◆ **Exercise goal**
Set out each line from the following listing that includes the word "destruct".

◆ **Records provided**
Lemma drain_spec chain step s q w :
  ewp flows (drain_inbox cfg chain step s) q (fun s' _ q' => q' = q /\ drained (books s) (books s')) w.
Proof.
  unfold drain_inbox. destruct (coord cfg) as [handle|] eqn:Ec; [|ewp_step; split; [done|apply drained_refl]].
  do 2 ewp_step.
  apply (ewp_fold flows _ _ (fun s' q' => q' = q /\ drained (books s) (books s')));
    [split; [done|apply drained_refl]|].
  intros s1 record q1 w1 _ [-> Hd]. unfold handle_drained. destruct record as [m|]; [|by ewp_step].
  assert (Htriage : triages -> ewp flows (triage_message cfg handle chain step m s1) q
    (fun s' _ q' => q' = q /\ drained (books s) (books s')) w1).
  { intros Htr. unfold triage_message. ewp_step.
    apply keeps_use; [unfold verified_sha, subject_repo_short_sha; keeps_go|]. intros sha w2. ewp_step.
    eapply ewp_conseq; [apply ewp_self; by apply keeps_process|].
    intros [[processed requeue_step] escalation] w3 q3 [[t3 Ht] ->].
    ewp_step. apply keeps_use;
      [unfold append_escalation_line, append_record; keeps_go|].
    intros _ w4. ewp_step. split; [done|]. destruct requeue_step as [st|]; [|done].
    apply process_requeue_skipped in Ht. eapply drained_trans; [exact Hd|].
    eapply drained_requeue; [done|exact Ht|]. rewrite <- books_requeue. apply drained_refl. }
  destruct (m_kind m); try (destruct (_ && _) eqn:Et; [|by ewp_step];
    apply andb_true_iff in Et as [Et1 Et2]; apply Htriage; split_and!; [by eexists|done|done]).
  - ewp_step. apply keeps_use; [keeps_go|]. intros. by ewp_step.
  - do 2 ewp_step. ewp_step. apply keeps_use; [keeps_go|]. intros. by ewp_step.
Qed.

(** Every way a turn of the loop may end. *)
Lemma iteration_spec chain step s q w :
  ewp flows (iteration cfg fuel chain step s) q (fun x _ _ =>
    exists b, drained (books s) b /\ exits step b x.1 (books x.2)) w.
Proof.
  unfold iteration. ewp_step. eapply ewp_conseq; [apply drain_spec|]. intros s1 w1 q1 [-> Hd].
  ewp_step. eapply gate_try; [apply gates_spec| |].
  - intros w2 _. eapply ewp_conseq; [apply permit_spec|]. intros r w3 q3 [_ Hr]. ewp_step.
    exists (books s1). split; [done|]. destruct r as [s3|[turn s3]]; [|done].
    destruct Hr as (o & Ho & Hb). simpl. rewrite Hb. by apply exits_closed.
  - intros turn s2 w2 He. ewp_step. by exists (books s1).
Qed.

(** ** The whole loop *)

(** Every step of the chain, and every step put back, is in exactly one of five
    places: closed, bailed, skipped, dropped (dispatched, or passed over after
    an empty recall), or not taken yet; [lost] is the step in hand when the
    loop stopped. *)
Record accounts (chain cl bl sk dr rq lost : list ChainStep) (b : Books) : Prop := {
  ac_closed : closed (b_report b) = map step_name cl;
  ac_bailed : bailed (b_report b) = map step_name bl;
  ac_skipped : map sk_block (skipped (b_report b)) = map step_name sk;
  ac_perm : chain ++ rq ≡ₚ cl ++ bl ++ sk ++ dr ++ lost ++ b_queue b;
  ac_outcomes : Forall2 closes cl (b_outcomes b);
  ac_gone : forall x, x ∈ bl ++ sk -> step_key x ∈ b_gone b;
  ac_requeued : b_requeued b = list_to_set (map step_key rq);
  ac_once : NoDup (map step_key rq);
  ac_back : forall x, x ∈ rq -> x ∈ sk /\ x ∈ chain;
  ac_skipped_steps : forall x, x ∈ b_skipped b -> x ∈ sk;
  ac_dropped : Forall (fun x => step_kind x <> DispatchStep) chain -> dr = [] /\ b_pending b = false;
  ac_triages : rq <> [] -> triages;
  ac_tokens : camp_total_tokens (b_ledger b) = foldl u64_add 0%Z (map eo_total_tokens (b_outcomes b));
  ac_cost : camp_total_cost_usd (b_ledger b) = foldl f64_add f64_zero (omap eo_cost_usd (b_outcomes b))
}.

Lemma accounts_skipped_chain chain cl bl sk dr rq lost b x :
  accounts chain cl bl sk dr rq lost b -> x ∈ sk -> x ∈ chain.
Proof.
  intros Ha Hx. assert (x ∈ chain ++ rq) as Hin by (rewrite (ac_perm _ _ _ _ _ _ _ _ Ha); set_solver).
  apply elem_of_app in Hin as [|Hin]; [done|]. by apply (ac_back _ _ _ _ _ _ _ _ Ha).
Qed.

Lemma accounts_queue_chain chain cl bl sk dr rq lost b x :
  accounts chain cl bl sk dr rq lost b -> x ∈ lost ++ b_queue b -> x ∈ chain.
Proof.
  intros Ha Hx. assert (x ∈ chain ++ rq) as Hin by (rewrite (ac_perm _ _ _ _ _ _ _ _ Ha); set_solver).
  apply elem_of_app in Hin as [|Hin]; [done|]. by apply (ac_back _ _ _ _ _ _ _ _ Ha).
Qed.

(** Steps are put back at most once each, so the turns suffice. *)
Lemma accounts_back_length chain cl bl sk dr rq lost b :
  accounts chain cl bl sk dr rq lost b -> (length rq <= length chain)%nat.
Proof.
  intros Ha. rewrite <- (length_map step_key rq), <- (length_map step_key chain).
  apply submseteq_length, NoDup_submseteq; [by apply Ha|].
  intros k. rewrite !list_elem_of_In, !in_map_iff. intros (x & <- & Hx). exists x. split; [done|].
  apply list_elem_of_In. apply list_elem_of_In in Hx. by apply (ac_back _ _ _ _ _ _ _ _ Ha).
Qed.

Lemma accounts_drained chain cl bl sk dr lost b b' :
  drained b b' -> forall rq, accounts chain cl bl sk dr rq lost b ->
  exists rq', accounts chain cl bl sk dr rq' lost b'.
Proof.
  induction 1 as [|step b b' Ht Hin _ IH]; intros rq Ha; [by exists rq|].
  unfold bk_requeue in IH. case_bool_decide as Hreq; [by eapply IH|].
  apply (IH (rq ++ [step])). pose proof (ac_skipped_steps _ _ _ _ _ _ _ _ Ha _ Hin) as Hsk.
  pose proof (accounts_skipped_chain _ _ _ _ _ _ _ _ _ Ha Hsk) as Hch.
  destruct Ha as [H1 H2 H3 H4 H5 H6 H7 H8 H9 H10 H11 H12 H13 H14]. split; simpl; try done.
  - rewrite app_assoc, H4. by rewrite <- !app_assoc.
  - rewrite H7, map_app, list_to_set_app_L. simpl. set_solver.
  - rewrite map_app. apply NoDup_app. split_and!; [done| |apply NoDup_singleton].
    intros k Hk ->%list_elem_of_singleton. apply Hreq. rewrite H7. by apply elem_of_list_to_set.
  - intros x [Hx| ->%list_elem_of_singleton]%elem_of_app; [by apply H9|done].
  - intros x [_ Hx]%list_elem_of_filter. by apply H10.
Qed.

(** The step in hand, taken off the queue. *)
Lemma accounts_pop chain cl bl sk dr rq b step rest :
  accounts chain cl bl sk dr rq [] b -> b_queue b = step :: rest ->
  accounts chain cl bl sk dr rq [step]
    (mkBooks rest (b_outcomes b) (b_gone b) (b_skipped b) (b_requeued b) (b_ledger b) (b_pending b)
       (b_report b)).
Proof.
  intros [H1 H2 H3 H4 H5 H6 H7 H8 H9 H10 H11 H12 H13 H14] Hq. rewrite Hq in H4. by split.
Qed.

(** Where a turn takes the accounts: the step in hand has its place. *)
Lemma accounts_exits chain cl bl sk dr rq step b turn b' :
  accounts chain cl bl sk dr rq [step] b -> exits step b turn b' ->
  exists cl' bl' sk' dr' lost', accounts chain cl' bl' sk' dr' rq lost' b' /\
    length (cl' ++ bl' ++ sk' ++ dr') + length lost' = S (length (cl ++ bl ++ sk ++ dr)) /\
    (turn = Continue -> lost' = []) /\
    match turn with
    | Continue => bl' = bl \/ on_bail cfg = SkipDependents
    | Break => bl' = bl /\ stopped b' /\ lost' = [step]
    | Return e => chain_failure e = true /\ bl' = bl \/
        on_bail cfg = StopChain /\ (refusal e = true /\ bl' = bl \/
          step_failure e = true /\ bl' = bl ++ [step])
    | OutOfFuel => stuck step /\ bl' = bl
    end.
Proof.
  intros [H1 H2 H3 H4 H5 H6 H7 H8 H9 H10 H11 H12 H13 H14] He.
  assert (Hstep : step ∈ chain).
  { assert (step ∈ chain ++ rq) as Hin by (rewrite H4; set_solver).
    apply elem_of_app in Hin as [|Hin]; [done|]. by apply H9. }
  destruct He as [Hp|Hs|reason by_|e Hb He|e Hb He|Hb|e He|Hst|p Hk|o Ho].
  - exists cl, bl, sk, (dr ++ [step]), []. split.
    { split; try done; simpl; [|by intros Hd%H11; destruct Hd; congruence].
      rewrite H4. by rewrite <- !app_assoc. }
    split_and!; [rewrite !length_app; simpl; lia|done|by left].
  - exists cl, bl, sk, dr, [step]. split; [by split|]. split_and!; try done; rewrite !length_app; simpl; lia.
  - exists cl, bl, (sk ++ [step]), dr, []. split.
    { split; try done; simpl.
      - by rewrite !map_app, H3.
      - rewrite H4. solve_Permutation.
      - intros x Hx. rewrite app_assoc in Hx. apply elem_of_app in Hx as [Hx|Hx]; [|set_solver].
        apply H6 in Hx. set_solver.
      - intros x Hx. apply H9 in Hx. set_solver.
      - intros x [Hx|Hx]%elem_of_app; [|set_solver]. apply H10 in Hx. set_solver. }
    split_and!; [rewrite !length_app; simpl; lia|done|by left].
  - exists cl, bl, sk, dr, [step]. split; [by split|]. split_and!; try done; [rewrite !length_app; simpl; lia|].
    right. auto.
  - exists cl, (bl ++ [step]), sk, dr, []. split.
    { split; try done; simpl.
      - by rewrite map_app, H2.
      - rewrite H4. solve_Permutation.
      - intros x Hx. rewrite <- app_assoc in Hx. set_solver. }
    split_and!; [rewrite !length_app; simpl; lia|done|]. right. auto.
  - exists cl, (bl ++ [step]), sk, dr, []. split.
    { split; try done; simpl.
      - by rewrite map_app, H2.
      - rewrite H4. solve_Permutation.
      - intros x Hx. rewrite <- app_assoc in Hx. set_solver. }
    split_and!; [rewrite !length_app; simpl; lia|done|]. auto.
  - exists cl, bl, sk, dr, [step]. split; [by split|]. split_and!; try done; [rewrite !length_app; simpl; lia|].
    left. auto.
  - exists cl, bl, sk, dr, [step]. split; [by split|]. split_and!; try done; rewrite !length_app; simpl; lia.
  - exists cl, bl, sk, (dr ++ [step]), []. split.
    { split; try done; simpl.
      - rewrite H4. solve_Permutation.
      - intros Hall. rewrite Forall_forall in Hall. by destruct (Hall step Hstep). }
    split_and!; [rewrite !length_app; simpl; lia|done|by left].
  - exists (cl ++ [step]), bl, sk, dr, []. split.
    { split; try done; simpl.
      - by rewrite map_app, H1.
      - rewrite H4. solve_Permutation.
      - apply Forall2_app; [done|]. by apply Forall2_cons.
      - rewrite map_app, foldl_app, <- H13. unfold record_step. by destruct (eo_cost_usd o).
      - rewrite omap_app, foldl_app, <- H14. unfold record_step. simpl. by destruct (eo_cost_usd o). }
    split_and!; [rewrite !length_app; simpl; lia|done|by left].
Qed.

◆ **Output of the task**
  unfold drain_inbox. destruct (coord cfg) as [handle|] eqn:Ec; [|ewp_step; split; [done|apply drained_refl]].
  intros s1 record q1 w1 _ [-> Hd]. unfold handle_drained. destruct record as [m|]; [|by ewp_step].
    intros _ w4. ewp_step. split; [done|]. destruct requeue_step as [st|]; [|done].
  destruct (m_kind m); try (destruct (_ && _) eqn:Et; [|by ewp_step];
    exists (books s1). split; [done|]. destruct r as [s3|[turn s3]]; [|done].
    destruct Hr as (o & Ho & Hb). simpl. rewrite Hb. by apply exits_closed.
  destruct Ha as [H1 H2 H3 H4 H5 H6 H7 H8 H9 H10 H11 H12 H13 H14]. split; simpl; try done.
  destruct He as [Hp|Hs|reason by_|e Hb He|e Hb He|Hb|e He|Hst|p Hk|o Ho].
    { split; try done; simpl; [|by intros Hd%H11; destruct Hd; congruence].
      - intros Hall. rewrite Forall_forall in Hall. by destruct (Hall step Hstep). }
      - rewrite map_app, foldl_app, <- H13. unfold record_step. by destruct (eo_cost_usd o).
      - rewrite omap_app, foldl_app, <- H14. unfold record_step. simpl. by destruct (eo_cost_usd o). }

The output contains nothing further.